Protesters depicting Steve Jobs and Foxconn workers act in a street drama in Hong Kong / Reuters
The New York Times over the last week or so ran several stellar pieces on the Apple supply chain and the potential human cost associated with the personal technology device revolution over the last decade (see here and here). Much ink has already been spilled in the commentariat on these stories, which frankly, are less "news" than highlighting revelations about an existing dynamic that has faded into the distant background in the last several years. I have little substance to add beyond what I wrote immediately after Steve Jobs' passing, when ubiquitous praise obscured the thornier issues of Chinese factory workers and what most of us have come to accept as today's global supply chain.
Instead, I want to point to what appears to be a promising new documentary on individual Chinese workers at Foxconn. From an Italian trio of Ivan Franceschini, Tommaso Facchin, Tommaso Bonaventura, Dreamwork China is meant to document the "dreams and rights of a new generation in the world's factory". Based on the clip, I think this is a film that needs to be viewed widely. Without additional commentary, judge for yourself:
This is what the filmmakers had to say to the NYT about their intent:
What drew you to the subject?A.
2010 was a very important year for Chinese labor. Chinese workers, especially young migrants, started gaining a lot of attention from the Chinese and international media. At the time, I was living between Beijing and Shenzhen, and I had already been researching the topic of Chinese labor for some years, so I was struck by the change in the public discourse about Chinese labor.

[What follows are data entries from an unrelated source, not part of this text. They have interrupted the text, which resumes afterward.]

(* ===== verification/MetaNodes.v ===== *)
(** * Node ids

    The ids [CreateDataNode] and [CreateMetaNode] of [services/meta/data.go]
    hand out: a data node and a meta node that share a TCP address are the same
    machine and share an id, everything else has ids of its own. *)

From S2P Require Import Prelude MetaData MetaPlacement MetaDelete.

Definition all_nodes (d : Data) : list NodeInfo := d_MetaNodes d ++ d_DataNodes d.

Record ids_ok (d : Data) : Prop := {
  io_same : forall n m, n ∈ all_nodes d -> m ∈ all_nodes d -> (ni_ID n = ni_ID m <-> ni_TCPHost n = ni_TCPHost m);
  io_data : NoDup (map ni_ID (d_DataNodes d));
  io_meta : NoDup (map ni_ID (d_MetaNodes d));
  io_range : forall n, n ∈ all_nodes d -> 1 <= ni_ID n <= d_MaxNodeID d;
  io_max : 0 <= d_MaxNodeID d < 2 ^ 64 }.

Lemma find_node_Some l p n : find_node l p = Some n -> n ∈ l /\ p n = true.
Proof. intros H. apply List.find_some in H as [H1 H2]. split; [apply list_elem_of_In, H1|exact H2]. Qed.

Lemma find_node_None l p n : find_node l p = None -> n ∈ l -> p n = false.
Proof. intros H Hn. apply (List.find_none _ _ H). apply list_elem_of_In, Hn. Qed.

Lemma has_node_false l p n : has_node l p = false -> n ∈ l -> p n = false.
Proof. unfold has_node. destruct (find_node l p) eqn:E; [discriminate|]. intros _. apply find_node_None, E. Qed.

(** The id that is assigned: that of the node with the same address in the
    other list, or a new one. *)
Lemma run_assign_ID l t s :
  ids_ok (ms_data s) -> (forall n, n ∈ l -> n ∈ all_nodes (ms_data s)) -> d_MaxNodeID (ms_data s) + 1 < 2 ^ 64 ->
  exists i s', assign_ID (existing_ID l t) s = (Ok i, s')
    /\ ((exists n, n ∈ l /\ ni_TCPHost n = t /\ i = ni_ID n /\ s' = s)
        \/ (forall n, n ∈ l -> ni_TCPHost n <> t) /\ i = d_MaxNodeID (ms_data s) + 1
           /\ s' = mkMS (ms_maps s) (ms_next s) (set_MaxNodeID i (ms_data s))).
Proof.
  intros Hok Hl Hm. unfold assign_ID, existing_ID.
  destruct (find_node l _) as [n|] eqn:E.
  - apply find_node_Some in E as [Hn Ht]. apply bool_decide_eq_true in Ht.
    pose proof (io_range _ Hok n (Hl n Hn)). destruct (Z.eqb_spec (ni_ID n) 0); [lia|].
    exists (ni_ID n), s. split; [reflexivity|]. left. exists n. auto.
  - cbn [Z.eqb]. unfold bind, d_get, d_mod, modify. pose proof (io_max _ Hok). rewrite u64_small by lia.
    eexists _, _. split; [reflexivity|]. right. split; [|split; reflexivity].
    intros n Hn Ht. pose proof (find_node_None _ _ n E Hn) as Hf. cbn in Hf. apply bool_decide_eq_false in Hf. auto.
Qed.

(** That id agrees with the addresses of all nodes, when only nodes of [l] can
    have the address. *)
Lemma assigned_agrees (l : list NodeInfo) t s i s' :
  ids_ok (ms_data s) -> d_MaxNodeID (ms_data s) + 1 < 2 ^ 64 ->
  (forall n, n ∈ l -> n ∈ all_nodes (ms_data s)) ->
  (forall n, n ∈ all_nodes (ms_data s) -> ni_TCPHost n = t -> n ∈ l) ->
  (exists n, n ∈ l /\ ni_TCPHost n = t /\ i = ni_ID n /\ s' = s)
    \/ (forall n, n ∈ l -> ni_TCPHost n <> t) /\ i = d_MaxNodeID (ms_data s) + 1
       /\ s' = mkMS (ms_maps s) (ms_next s) (set_MaxNodeID i (ms_data s)) ->
  d_MetaNodes (ms_data s') = d_MetaNodes (ms_data s) /\ d_DataNodes (ms_data s') = d_DataNodes (ms_data s)
  /\ d_MaxNodeID (ms_data s) <= d_MaxNodeID (ms_data s') < 2 ^ 64 /\ 1 <= i <= d_MaxNodeID (ms_data s')
  /\ (forall n, n ∈ all_nodes (ms_data s) -> (ni_ID n = i <-> ni_TCPHost n = t)).
Proof.
  intros Hok Hm Hl Honly C. pose proof (io_max _ Hok). destruct C as [(n & Hn & <- & -> & ->)|(Hno & -> & ->)].
  - split; [reflexivity|]. split; [reflexivity|]. split; [lia|]. split; [apply (io_range _ Hok n (Hl n Hn))|].
    intros m Hm'. apply (io_same _ Hok); auto.
  - cbn. split; [reflexivity|]. split; [reflexivity|]. split; [lia|]. split; [lia|].
    intros m Hm'. pose proof (io_range _ Hok m Hm'). split; [lia|]. intros Ht. exfalso.
    exact (Hno m (Honly m Hm' Ht) Ht).
Qed.

(** Adding a node whose address is new in its list, with an id that agrees with
    the other nodes. *)
Lemma NoDup_snoc_ids (l : list NodeInfo) (x : NodeInfo) :
  NoDup (map ni_ID l) -> (forall n, n ∈ l -> ni_ID n <> ni_ID x) -> NoDup (map ni_ID (l ++ [x])).
Proof.
  intros Hd Hx. rewrite map_app. cbn. apply NoDup_app. split; [exact Hd|]. split; [|apply NoDup_singleton].
  intros i Hi H. apply list_elem_of_singleton in H as ->.
  apply list_elem_of_In, in_map_iff in Hi as (n & E & Hn). apply list_elem_of_In in Hn. exact (Hx n Hn E).
Qed.

Section Sorting.
Context (sort_nodes : list NodeInfo -> list NodeInfo).
Hypothesis sort_nodes_perm : forall l, sort_nodes l ≡ₚ l.

Lemma sorted_ids l : NoDup (map ni_ID l) -> NoDup (map ni_ID (sort_nodes l)).
Proof. intros H. change (NoDup (ni_ID <$> sort_nodes l)). rewrite sort_nodes_perm. exact H. Qed.

(** [d'] is [d] with the node [x] added to one of the lists. *)
Lemma ids_ok_add d d' x :
  ids_ok d ->
  (forall n, n ∈ all_nodes d' <-> n = x \/ n ∈ all_nodes d) ->
  NoDup (map ni_ID (d_DataNodes d')) -> NoDup (map ni_ID (d_MetaNodes d')) ->
  d_MaxNodeID d <= d_MaxNodeID d' < 2 ^ 64 -> 1 <= ni_ID x <= d_MaxNodeID d' ->
  (forall n, n ∈ all_nodes d -> (ni_ID n = ni_ID x <-> ni_TCPHost n = ni_TCPHost x)) ->
  ids_ok d'.
Proof.
  intros [S D M R B] Hall HD HM Hmax Hx Hagree. split; auto.
  - intros n m Hn Hm. apply Hall in Hn as [->|Hn], Hm as [->|Hm].
    + tauto.
    + specialize (Hagree m Hm). split; intros E; symmetry; apply Hagree; auto.
    + apply Hagree, Hn.
    + apply S; assumption.
  - intros n Hn. apply Hall in Hn as [->|Hn]; [exact Hx|]. specialize (R n Hn). lia.
  - lia.
Qed.

Lemma CreateDataNode_ids host t s :
  ids_ok (ms_data s) -> d_MaxNodeID (ms_data s) + 1 < 2 ^ 64 -> ids_ok (ms_data (CreateDataNode sort_nodes host t s).2).
Proof.
  intros Hok Hm. unfold CreateDataNode, bind at 1, d_get. destruct (has_node _ _) eqn:Hh; [exact Hok|].
  assert (forall n, n ∈ d_DataNodes (ms_data s) -> ni_TCPHost n <> t) as Hnew.
  { intros n Hn Ht. pose proof (has_node_false _ _ n Hh Hn) as Hf. cbn in Hf.
    apply bool_decide_eq_false in Hf. auto. }
  destruct (run_assign_ID (d_MetaNodes (ms_data s)) t s Hok) as (i & s1 & E & C).
  { intros n Hn. apply elem_of_app. left. exact Hn. } { exact Hm. }
  erewrite bind_ok by exact E. cbn [d_mod modify snd ms_data].
  destruct (assigned_agrees (d_MetaNodes (ms_data s)) t s i s1 Hok Hm) as (M1 & D1 & B1 & R1 & A1); [| |exact C|].
  { intros n Hn. apply elem_of_app. left. exact Hn. }
  { intros n Hn Ht. apply elem_of_app in Hn as [Hn|Hn]; [exact Hn|exfalso; exact (Hnew n Hn Ht)]. }
  apply (ids_ok_add (ms_data s) _ (mkNode i host t)); cbn; rewrite ?M1, ?D1; auto.
  - intros n. unfold all_nodes. cbn. rewrite ?M1, ?D1, sort_nodes_perm, !elem_of_app, list_elem_of_singleton. tauto.
  - apply sorted_ids, NoDup_snoc_ids; [apply (io_data _ Hok)|]. intros n Hn. cbn. intros E'.
    apply (Hnew n Hn). apply A1; [apply elem_of_app; right; exact Hn|exact E'].
  - apply (io_meta _ Hok).
Qed.

Lemma CreateMetaNode_ids host t s :
  ids_ok (ms_data s) -> d_MaxNodeID (ms_data s) + 1 < 2 ^ 64 ->
  (forall n, n ∈ d_MetaNodes (ms_data s) -> ni_TCPHost n <> t) ->
  ids_ok (ms_data (CreateMetaNode sort_nodes host t s).2).
Proof.
  intros Hok Hm Hnew. unfold CreateMetaNode, bind at 1, d_get. destruct (has_node _ _) eqn:Hh; [exact Hok|].
  destruct (run_assign_ID (d_DataNodes (ms_data s)) t s Hok) as (i & s1 & E & C).
  { intros n Hn. apply elem_of_app. right. exact Hn. } { exact Hm. }
  erewrite bind_ok by exact E. cbn [d_mod modify snd ms_data].
  destruct (assigned_agrees (d_DataNodes (ms_data s)) t s i s1 Hok Hm) as (M1 & D1 & B1 & R1 & A1); [| |exact C|].
  { intros n Hn. apply elem_of_app. right. exact Hn. }
  { intros n Hn Ht. apply elem_of_app in Hn as [Hn|Hn]; [exfalso; exact (Hnew n Hn Ht)|exact Hn]. }
  apply (ids_ok_add (ms_data s) _ (mkNode i host t)); cbn; rewrite ?M1, ?D1; auto.
  - intros n. unfold all_nodes. cbn. rewrite ?M1, ?D1, sort_nodes_perm, !elem_of_app, list_elem_of_singleton. tauto.
  - apply (io_data _ Hok).
  - apply sorted_ids, NoDup_snoc_ids; [apply (io_meta _ Hok)|]. intros n Hn. cbn. intros E'.
    apply (Hnew n Hn). apply A1; [apply elem_of_app; left; exact Hn|exact E'].
Qed.

(** *** Operations that leave the node lists alone *)

Definition nodes_of (s : mstate) : list NodeInfo * list NodeInfo * Z :=
  (d_MetaNodes (ms_data s), d_DataNodes (ms_data s), d_MaxNodeID (ms_data s)).
Definition keeps {A} (m : MM A) : Prop := forall s, nodes_of (m s).2 = nodes_of s.

Lemma keeps_ret {A} (a : A) : keeps (ret a).
Proof. intros s. reflexivity. Qed.
Lemma keeps_throw {A} e : keeps (@throw mstate merror A e).
Proof. intros s. reflexivity. Qed.
Lemma keeps_panic {A} : keeps (@panic mstate merror A).
Proof. intros s. reflexivity. Qed.
Lemma keeps_bind {A B} (m : MM A) (k : A -> MM B) : keeps m -> (forall a, keeps (k a)) -> keeps (bind m k).
Proof.
  intros Hm Hk s. unfold bind. specialize (Hm s). destruct (m s) as [[a|e|] s1]; cbn in *; [|exact Hm..].
  rewrite Hk. exact Hm.
Qed.
Lemma keeps_ss_update f : keeps (ss_update f).
Proof. intros s. unfold ss_update, modify. destruct (d_ShardStatus _); reflexivity. Qed.
Lemma keeps_traverse {A} (f : A -> MM A) l : (forall x, keeps (f x)) -> keeps (traverse f l).
Proof.
  intros H. induction l as [|x l IH]; cbn; [apply keeps_ret|].
  apply keeps_bind; [apply H|]. intros y. apply keeps_bind; [exact IH|]. intros k. apply keeps_ret.
Qed.
#[local] Hint Resolve keeps_ret keeps_throw keeps_panic keeps_bind keeps_ss_update keeps_traverse : myts.

Lemma keeps_relinquish id shards freqs : keeps (relinquish id shards freqs).
Proof.
  revert freqs. induction shards as [|sh shards IH]; intros freqs; cbn [relinquish]; [auto with myts|].
  destruct (scan_owners _ _ _ _ _) as [idx f]. apply keeps_bind; [destruct idx; auto with myts|].
  intros _. apply keeps_bind; [auto|]. intros [[a b] c]. auto with myts.
Qed.

Lemma keeps_delete_from_group range now id g : keeps (delete_from_group range now id g).
Proof.
  unfold delete_from_group. apply keeps_bind; [apply keeps_relinquish|]. intros [[a b] c].
  destruct (_ || _); [auto with myts|]. destruct (reassign _ _ _ _); auto with myts.
Qed.

Lemma keeps_each_group f : (forall g, keeps (f g)) -> keeps (each_group f).
Proof.
  intros H. unfold each_group. apply keeps_bind; [intros s; reflexivity|]. intros d.
  apply keeps_bind; [|intros dbs s; reflexivity]. apply keeps_traverse. intros db.
  apply keeps_bind; [|auto with myts]. apply keeps_traverse. intros rp.
  apply keeps_bind; auto with myts.
Qed.

(** Removing nodes keeps the invariant. *)
Lemma ids_ok_sub d d' (p q : NodeInfo -> bool) :
  ids_ok d -> d_MetaNodes d' = List.filter p (d_MetaNodes d) -> d_DataNodes d' = List.filter q (d_DataNodes d) ->
  d_MaxNodeID d' = d_MaxNodeID d -> ids_ok d'.
Proof.
  intros [S D M R B] E1 E2 E3.
  assert (forall n, n ∈ all_nodes d' -> n ∈ all_nodes d) as Hsub.
  { intros n. unfold all_nodes. rewrite E1, E2, !elem_of_app, !list_elem_of_In, !filter_In. tauto. }
  assert (forall (f : NodeInfo -> bool) l, NoDup (map ni_ID l) -> NoDup (map ni_ID (List.filter f l))) as Hf.
  { intros f l. induction l as [|n l IH]; intros H; [constructor|]. cbn in H. apply NoDup_cons in H as [Hn H]. cbn.
    destruct (f n); [|apply IH, H]. cbn. constructor; [|apply IH, H]. intros Hin. apply Hn.
    apply list_elem_of_In, in_map_iff in Hin as (m & <- & Hm). apply filter_In in Hm as [Hm _].
    apply elem_of_map, list_elem_of_In, Hm. }
  split; rewrite ?E1, ?E2, ?E3; auto.
Qed.

Lemma filter_true {A} (l : list A) : List.filter (fun _ => true) l = l.
Proof. induction l as [|x l IH]; [reflexivity|]. cbn. rewrite IH. reflexivity. Qed.

Lemma DeleteMetaNode_ids id s : ids_ok (ms_data s) -> ids_ok (ms_data (DeleteMetaNode id s).2).
Proof.
  intros Hok. unfold DeleteMetaNode. destruct (id =? 0); [exact Hok|]. unfold bind, d_get.
  destruct (_ =? _); [exact Hok|]. cbn.
  eapply (ids_ok_sub _ _ _ (fun _ => true) Hok); cbn; [reflexivity|rewrite filter_true; reflexivity|reflexivity].
Qed.
(** [internal.Command] with its extension decoded. *)
Inductive command :=
| RemovePeerCommand (addr : string)
| CreateNodeCommand (host : string) (rand : Z)
| DeleteNodeCommand (id : Z)
| CreateDatabaseCommand (name : string) (rp : option pbPolicy)
| DropDatabaseCommand (name : string)
| CreateRetentionPolicyCommand (database : string) (rp : pbPolicy) (makeDefault : bool)
| DropRetentionPolicyCommand (database name : string)
| SetDefaultRetentionPolicyCommand (database name : string)
| UpdateRetentionPolicyCommand (database name : string) (newName : option string)
    (duration shardDuration replicaN : option Z) (makeDefault : bool)
| CreateShardGroupCommand (database policy : string) (timestamp : Z)
| DeleteShardGroupCommand (database policy : string) (id : Z)
| CreateContinuousQueryCommand (database name query : string)
| DropContinuousQueryCommand (database name : string)
| CreateSubscriptionCommand (database rp name mode : string) (destinations : list string)
| DropSubscriptionCommand (database rp name : string)
| CreateUserCommand (name hash : string) (admin : bool)
| DropUserCommand (name : string)
| UpdateUserCommand (name hash : string)
| SetPrivilegeCommand (username database : string) (privilege : Z)
| SetAdminPrivilegeCommand (username : string) (admin : bool)
| SetDataCommand (pb : pbData)
| UpdateNodeCommand (id : Z) (host : string)
| CreateMetaNodeCommand (httpAddr tcpAddr : string) (rand : Z)
| DeleteMetaNodeCommand (id : Z)
| SetMetaNodeCommand (httpAddr tcpAddr : string) (rand : Z)
| CreateDataNodeCommand (httpAddr tcpAddr : string)
| DeleteDataNodeCommand (id : Z)
| UpdateShardCommand (id : Z) (newOwners : list Z) (newStatus : option (Z * Z))
| DropShardCommand (id : Z).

Until spring 2010, Chinese and international media were eager to describe Chinese workers as victims, but then the focus shifted to their activism on the workplace and their (supposed) rising legal consciousness. In particular, at the end of 2010 there were two considerations which pushed me and Tommaso Facchin to undertake the project "Dreamwork China."
The first one was the willingness to experiment with a new medium and a new language for my research. The second one was the idea of describing these workers beyond their being just workers, but as young people with dreams, ideals and goals -- not just as screws or robots on the production lines. We also wanted to investigate these young migrant workers' "awakening," an idea which after the Honda strike has been strongly promoted by the media and part of the academic communities, but is still highly debated.Q.
What does the story of these workers tell us?A.
The stories and the dreams that we collected tell us a lot about this new generation of workers, which is taking the scene in the world factory. In particular, as I wrote before, their testimonies remind us of the humanity of these young people, their being something more than "workers." Another thing that we realized while we were touring Italian universities for some screenings was that many Italian students were struck by what they perceived as the "optimism" of these young workers. It didn't matter how hard their life was, they still had a dream to cling on and a strong faith that this dream could be realized, which is something very different from their Western counterparts nowadays.Q.
Are there any plans to distribute the film?A.
At the moment, we're still searching for a distributor. We're screening the documentary in universities across Italy and abroad.
I hope the film makes its way to Washington.